» **EXERCISE REQUIREMENTS**:
Line by line, transcribe the data shown below.

Entries taken from a collection
☆ ☆ ☆ ☆ ☆
(** * tinyproxy: the reverse-path rewrite engine and the socket layer

    A shallow embedding of [src/reverse-proxy.c] and [src/sock.c].

    C strings are modelled by [string] (the bytes before the terminating
    NUL); a [char *] that may be NULL by [option string]; the singly linked
    [struct reversepath] list by a [list] whose head is
    [config.reversepath_list].  The global [config] and the log are threaded
    explicitly.  Undefined behaviour of the C program (a dereference of a
    null or indeterminate pointer, a read or write outside a buffer) is an
    outcome of its own, never a value. *)

From Stdlib Require Import String Ascii List ZArith Bool Lia DecimalString.
Import ListNotations.

Local Open Scope string_scope.
Local Open Scope list_scope.

(** ** C strings *)

Module CStr.

(** [*s]: the first byte of a C string, the terminator for the empty one. *)
Definition deref (s : string) : ascii :=
  match s with
  | EmptyString => zero
  | String c _ => c
  end.

(** [s + n] for [n <= strlen (s)]; outside the string the pointer does not
    designate a C string any more. *)
Fixpoint offset (s : string) (n : nat) {struct n} : option string :=
  match n, s with
  | O, _ => Some s
  | S _, EmptyString => None
  | S n', String _ s' => offset s' n'
  end.

(** [strncmp (s, p, strlen (p)) == 0]: the bytes of [p] are the first bytes
    of [s]. *)
Fixpoint starts_with (s p : string) : bool :=
  match p, s with
  | EmptyString, _ => true
  | String _ _, EmptyString => false
  | String a p', String b s' => Ascii.eqb a b && starts_with s' p'
  end.

(** [strstr (haystack, needle)]: the offset of the first occurrence of
    [needle] in [haystack], [None] for the NULL result.  An empty needle is
    found at offset 0. *)
Fixpoint strstr (haystack needle : string) : option nat :=
  if starts_with haystack needle then Some O
  else match haystack with
       | EmptyString => None
       | String _ rest => option_map S (strstr rest needle)
       end.

(** [tolower] on the ASCII letters, and its extension to strings, as used
    by a case-insensitive comparison. *)
Definition tolower (c : ascii) : ascii :=
  let n := nat_of_ascii c in
  if (65 <=? n)%nat && (n <=? 90)%nat then ascii_of_nat (n + 32) else c.

Fixpoint lower (s : string) : string :=
  match s with
  | EmptyString => EmptyString
  | String c s' => String (tolower c) (lower s')
  end.

Definition strcasecmp_eq (a b : string) : bool :=
  String.eqb (lower a) (lower b).

(** [strlcpy (dst, src, size)]: at most [size - 1] bytes are copied. *)
Fixpoint take (n : nat) (s : string) : string :=
  match n, s with
  | S n', String c s' => String c (take n' s')
  | _, _ => EmptyString
  end.

Definition strlcpy (src : string) (size : nat) : string :=
  take (Nat.pred size) src.

End CStr.

(** ** Outcomes of a C function *)

Inductive outcome (A : Type) : Type :=
| Returns (a : A)
| Undefined.
Arguments Returns {A} a.
Arguments Undefined {A}.

Definition obind {A B} (m : outcome A) (k : A -> outcome B) : outcome B :=
  match m with
  | Returns a => k a
  | Undefined => Undefined
  end.

Notation "x <~ m ;; k" := (obind m (fun x => k))
  (at level 61, m at next level, right associativity).

(** ** The log *)

Inductive log_level := LOG_ERR | LOG_WARNING | LOG_INFO | LOG_CONN.

(** One call of [log_message]: the level, the format and the arguments of its
    [%s] directives; a NULL argument is [None]. *)
Record log_entry := LogEntry {
  log_lvl : log_level;
  log_fmt : string;
  log_args : list (option string)
}.

Definition log := list log_entry.

Definition log_message (lvl : log_level) (fmt : string)
    (args : list (option string)) (l : log) : log :=
  l ++ [LogEntry lvl fmt args].

(** ** The configuration and the connection *)

(** [struct reversepath]; the [next] field is the tail of the list. *)
Record reversepath := ReversePath {
  path : string;
  url : string
}.

Record config_s := Config {
  reversepath_list : list reversepath;
  reversemagic : bool;
  reverseonly : bool;
  bind_address : option string
}.

Definition set_reversepath_list (l : list reversepath) (c : config_s) :=
  Config l (reversemagic c) (reverseonly c) (bind_address c).

(** Modelled from the spec: [indicate_http_error] is not among the sources;
    it is "a structured error invocation carrying HTTP status 400, a
    human-readable title, and key/value detail fields". *)
Record http_error := HttpError {
  error_number : Z;
  error_string : string;
  error_variables : list (string * string)
}.

(** The fields of [struct conn_s] the rewrite engine touches. *)
Record conn_s := Conn {
  reversepath_field : option string;
  error_field : option http_error
}.

Definition indicate_http_error (c : conn_s) (n : Z) (msg : string)
    (vars : list (string * string)) : conn_s :=
  Conn (reversepath_field c) (Some (HttpError n msg vars)).

Definition set_conn_reversepath (c : conn_s) (p : string) : conn_s :=
  Conn (Some p) (error_field c).

(** Modelled from the spec: the header map ([hashmap_t], not among the
    sources) is a "case-insensitive mapping from header name to raw header
    value"; [hashmap_entry_by_key] gives the value when the key is present
    (the C function then returns a positive length). *)
Definition hashmap_t := list (string * string).

Fixpoint hashmap_entry_by_key (m : hashmap_t) (key : string) : option string :=
  match m with
  | [] => None
  | (k, v) :: m' =>
      if CStr.strcasecmp_eq k key then Some v else hashmap_entry_by_key m' key
  end.

(** ** reverse-proxy.c *)

Definition slash : ascii := "/"%char.

(** [reversepath_add].  [heap] is the outcome of the one allocation the
    function checks, [safemalloc (sizeof (struct reversepath))]; the
    [safestrdup] calls are not checked by the source and are taken to
    succeed.  The arguments [path] and [url] are written [path_] and
    [url_], the plain names being the fields of [struct reversepath]. *)
Definition reversepath_add (heap : bool) (path_ url_ : option string)
    (st : config_s * log) : config_s * log :=
  let (config, l) := st in
  match url_ with
  | None =>
      (config,
       log_message LOG_WARNING "Illegal reverse proxy rule: missing url" [] l)
  | Some u =>
      match CStr.strstr u "://" with
      | None =>
          (config,
           log_message LOG_WARNING
             "Skipping reverse proxy rule: '%s' is not a valid url"
             [Some u] l)
      | Some _ =>
          if match path_ with
             | Some p => negb (Ascii.eqb (CStr.deref p) slash)
             | None => false
             end
          then
            (config,
             log_message LOG_WARNING
               "Skipping reverse proxy rule: path '%s' doesn't start with a /"
               [path_] l)
          else if negb heap then
            (config,
             log_message LOG_ERR
               "Unable to allocate memory in reversepath_add()" [] l)
          else
            let reverse :=
              ReversePath (match path_ with None => "/" | Some p => p end) u in
            (set_reversepath_list (reverse :: reversepath_list config) config,
             log_message LOG_INFO "Added reverse proxy rule: %s -> %s"
               [Some (path reverse); Some (url reverse)] l)
      end
  end.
☆ ☆ ☆ ☆ ☆
» **TASK ANSWER**:
(** * tinyproxy: the reverse-path rewrite engine and the socket layer

    A shallow embedding of [src/reverse-proxy.c] and [src/sock.c].

    C strings are modelled by [string] (the bytes before the terminating
    NUL); a [char *] that may be NULL by [option string]; the singly linked
    [struct reversepath] list by a [list] whose head is
    [config.reversepath_list].  The global [config] and the log are threaded
    explicitly.  Undefined behaviour of the C program (a dereference of a
    null or indeterminate pointer, a read or write outside a buffer) is an
    outcome of its own, never a value. *)

From Stdlib Require Import String Ascii List ZArith Bool Lia DecimalString.
Import ListNotations.

Local Open Scope string_scope.
Local Open Scope list_scope.

(** ** C strings *)

Module CStr.

(** [*s]: the first byte of a C string, the terminator for the empty one. *)
Definition deref (s : string) : ascii :=
  match s with
  | EmptyString => zero
  | String c _ => c
  end.

(** [s + n] for [n <= strlen (s)]; outside the string the pointer does not
    designate a C string any more. *)
Fixpoint offset (s : string) (n : nat) {struct n} : option string :=
  match n, s with
  | O, _ => Some s
  | S _, EmptyString => None
  | S n', String _ s' => offset s' n'
  end.

(** [strncmp (s, p, strlen (p)) == 0]: the bytes of [p] are the first bytes
    of [s]. *)
Fixpoint starts_with (s p : string) : bool :=
  match p, s with
  | EmptyString, _ => true
  | String _ _, EmptyString => false
  | String a p', String b s' => Ascii.eqb a b && starts_with s' p'
  end.

(** [strstr (haystack, needle)]: the offset of the first occurrence of
    [needle] in [haystack], [None] for the NULL result.  An empty needle is
    found at offset 0. *)
Fixpoint strstr (haystack needle : string) : option nat :=
  if starts_with haystack needle then Some O
  else match haystack with
       | EmptyString => None
       | String _ rest => option_map S (strstr rest needle)
       end.

(** [tolower] on the ASCII letters, and its extension to strings, as used
    by a case-insensitive comparison. *)
Definition tolower (c : ascii) : ascii :=
  let n := nat_of_ascii c in
  if (65 <=? n)%nat && (n <=? 90)%nat then ascii_of_nat (n + 32) else c.

Fixpoint lower (s : string) : string :=
  match s with
  | EmptyString => EmptyString
  | String c s' => String (tolower c) (lower s')
  end.

Definition strcasecmp_eq (a b : string) : bool :=
  String.eqb (lower a) (lower b).

(** [strlcpy (dst, src, size)]: at most [size - 1] bytes are copied. *)
Fixpoint take (n : nat) (s : string) : string :=
  match n, s with
  | S n', String c s' => String c (take n' s')
  | _, _ => EmptyString
  end.

Definition strlcpy (src : string) (size : nat) : string :=
  take (Nat.pred size) src.

End CStr.

(** ** Outcomes of a C function *)

Inductive outcome (A : Type) : Type :=
| Returns (a : A)
| Undefined.
Arguments Returns {A} a.
Arguments Undefined {A}.

Definition obind {A B} (m : outcome A) (k : A -> outcome B) : outcome B :=
  match m with
  | Returns a => k a
  | Undefined => Undefined
  end.

Notation "x <~ m ;; k" := (obind m (fun x => k))
  (at level 61, m at next level, right associativity).

(** ** The log *)

Inductive log_level := LOG_ERR | LOG_WARNING | LOG_INFO | LOG_CONN.

(** One call of [log_message]: the level, the format and the arguments of its
    [%s] directives; a NULL argument is [None]. *)
Record log_entry := LogEntry {
  log_lvl : log_level;
  log_fmt : string;
  log_args : list (option string)
}.

Definition log := list log_entry.

Definition log_message (lvl : log_level) (fmt : string)
    (args : list (option string)) (l : log) : log :=
  l ++ [LogEntry lvl fmt args].

(** ** The configuration and the connection *)

(** [struct reversepath]; the [next] field is the tail of the list. *)
Record reversepath := ReversePath {
  path : string;
  url : string
}.

Record config_s := Config {
  reversepath_list : list reversepath;
  reversemagic : bool;
  reverseonly : bool;
  bind_address : option string
}.

Definition set_reversepath_list (l : list reversepath) (c : config_s) :=
  Config l (reversemagic c) (reverseonly c) (bind_address c).

(** Modelled from the spec: [indicate_http_error] is not among the sources;
    it is "a structured error invocation carrying HTTP status 400, a
    human-readable title, and key/value detail fields". *)
Record http_error := HttpError {
  error_number : Z;
  error_string : string;
  error_variables : list (string * string)
}.

(** The fields of [struct conn_s] the rewrite engine touches. *)
Record conn_s := Conn {
  reversepath_field : option string;
  error_field : option http_error
}.

Definition indicate_http_error (c : conn_s) (n : Z) (msg : string)
    (vars : list (string * string)) : conn_s :=
  Conn (reversepath_field c) (Some (HttpError n msg vars)).

Definition set_conn_reversepath (c : conn_s) (p : string) : conn_s :=
  Conn (Some p) (error_field c).

(** Modelled from the spec: the header map ([hashmap_t], not among the
    sources) is a "case-insensitive mapping from header name to raw header
    value"; [hashmap_entry_by_key] gives the value when the key is present
    (the C function then returns a positive length). *)
Definition hashmap_t := list (string * string).

Fixpoint hashmap_entry_by_key (m : hashmap_t) (key : string) : option string :=
  match m with
  | [] => None
  | (k, v) :: m' =>
      if CStr.strcasecmp_eq k key then Some v else hashmap_entry_by_key m' key
  end.

(** ** reverse-proxy.c *)

Definition slash : ascii := "/"%char.

(** [reversepath_add].  [heap] is the outcome of the one allocation the
    function checks, [safemalloc (sizeof (struct reversepath))]; the
    [safestrdup] calls are not checked by the source and are taken to
    succeed.  The arguments [path] and [url] are written [path_] and
    [url_], the plain names being the fields of [struct reversepath]. *)
Definition reversepath_add (heap : bool) (path_ url_ : option string)
    (st : config_s * log) : config_s * log :=
  let (config, l) := st in
  match url_ with
  | None =>
      (config,
       log_message LOG_WARNING "Illegal reverse proxy rule: missing url" [] l)
  | Some u =>
      match CStr.strstr u "://" with
      | None =>
          (config,
           log_message LOG_WARNING
             "Skipping reverse proxy rule: '%s' is not a valid url"
             [Some u] l)
      | Some _ =>
          if match path_ with
             | Some p => negb (Ascii.eqb (CStr.deref p) slash)
             | None => false
             end
          then
            (config,
             log_message LOG_WARNING
               "Skipping reverse proxy rule: path '%s' doesn't start with a /"
               [path_] l)
          else if negb heap then
            (config,
             log_message LOG_ERR
               "Unable to allocate memory in reversepath_add()" [] l)
          else
            let reverse :=
              ReversePath (match path_ with None => "/" | Some p => p end) u in
            (set_reversepath_list (reverse :: reversepath_list config) config,
             log_message LOG_INFO "Added reverse proxy rule: %s -> %s"
               [Some (path reverse); Some (url reverse)] l)
      end
  end.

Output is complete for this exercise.